* **What the task asks**
Count the lines below in which "loop" appears, then give that number by itself.

Segment Start: Data for this task

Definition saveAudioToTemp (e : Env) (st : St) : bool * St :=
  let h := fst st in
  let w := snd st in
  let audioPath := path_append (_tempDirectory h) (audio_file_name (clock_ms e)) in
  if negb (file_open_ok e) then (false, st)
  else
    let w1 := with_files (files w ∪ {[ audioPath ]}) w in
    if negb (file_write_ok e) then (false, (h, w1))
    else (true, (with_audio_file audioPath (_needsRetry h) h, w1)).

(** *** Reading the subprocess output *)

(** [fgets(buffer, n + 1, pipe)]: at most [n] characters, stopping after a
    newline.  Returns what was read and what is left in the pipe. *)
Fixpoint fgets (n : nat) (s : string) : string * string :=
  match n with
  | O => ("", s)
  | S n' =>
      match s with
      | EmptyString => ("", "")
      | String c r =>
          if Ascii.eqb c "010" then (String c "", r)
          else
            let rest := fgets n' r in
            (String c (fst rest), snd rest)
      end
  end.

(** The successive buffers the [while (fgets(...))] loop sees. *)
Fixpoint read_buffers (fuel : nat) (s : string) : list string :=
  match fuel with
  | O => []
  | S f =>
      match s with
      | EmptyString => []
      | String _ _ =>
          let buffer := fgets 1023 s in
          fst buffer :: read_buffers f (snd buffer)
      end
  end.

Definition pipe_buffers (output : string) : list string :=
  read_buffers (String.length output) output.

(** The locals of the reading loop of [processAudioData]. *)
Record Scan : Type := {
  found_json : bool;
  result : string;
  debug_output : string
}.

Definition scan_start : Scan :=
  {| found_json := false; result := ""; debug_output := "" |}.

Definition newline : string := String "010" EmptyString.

Segment End: Data for this task
Segment Start: Data for this task

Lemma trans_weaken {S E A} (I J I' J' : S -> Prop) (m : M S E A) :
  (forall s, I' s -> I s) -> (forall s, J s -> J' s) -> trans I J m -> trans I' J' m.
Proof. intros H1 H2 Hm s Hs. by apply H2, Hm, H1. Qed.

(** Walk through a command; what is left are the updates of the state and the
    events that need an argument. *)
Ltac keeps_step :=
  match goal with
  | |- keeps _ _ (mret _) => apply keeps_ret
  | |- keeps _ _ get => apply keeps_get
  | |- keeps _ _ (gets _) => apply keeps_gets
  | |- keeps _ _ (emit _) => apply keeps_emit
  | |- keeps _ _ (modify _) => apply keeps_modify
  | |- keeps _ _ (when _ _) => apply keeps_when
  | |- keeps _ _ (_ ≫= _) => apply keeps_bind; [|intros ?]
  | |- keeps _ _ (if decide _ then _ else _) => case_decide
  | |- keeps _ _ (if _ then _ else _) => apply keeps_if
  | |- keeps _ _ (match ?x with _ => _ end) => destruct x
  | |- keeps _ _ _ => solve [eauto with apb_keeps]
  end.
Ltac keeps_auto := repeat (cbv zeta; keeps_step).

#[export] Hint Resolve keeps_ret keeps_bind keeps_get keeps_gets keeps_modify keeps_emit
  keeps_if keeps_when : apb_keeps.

Segment End: Data for this task

* **Answer**
2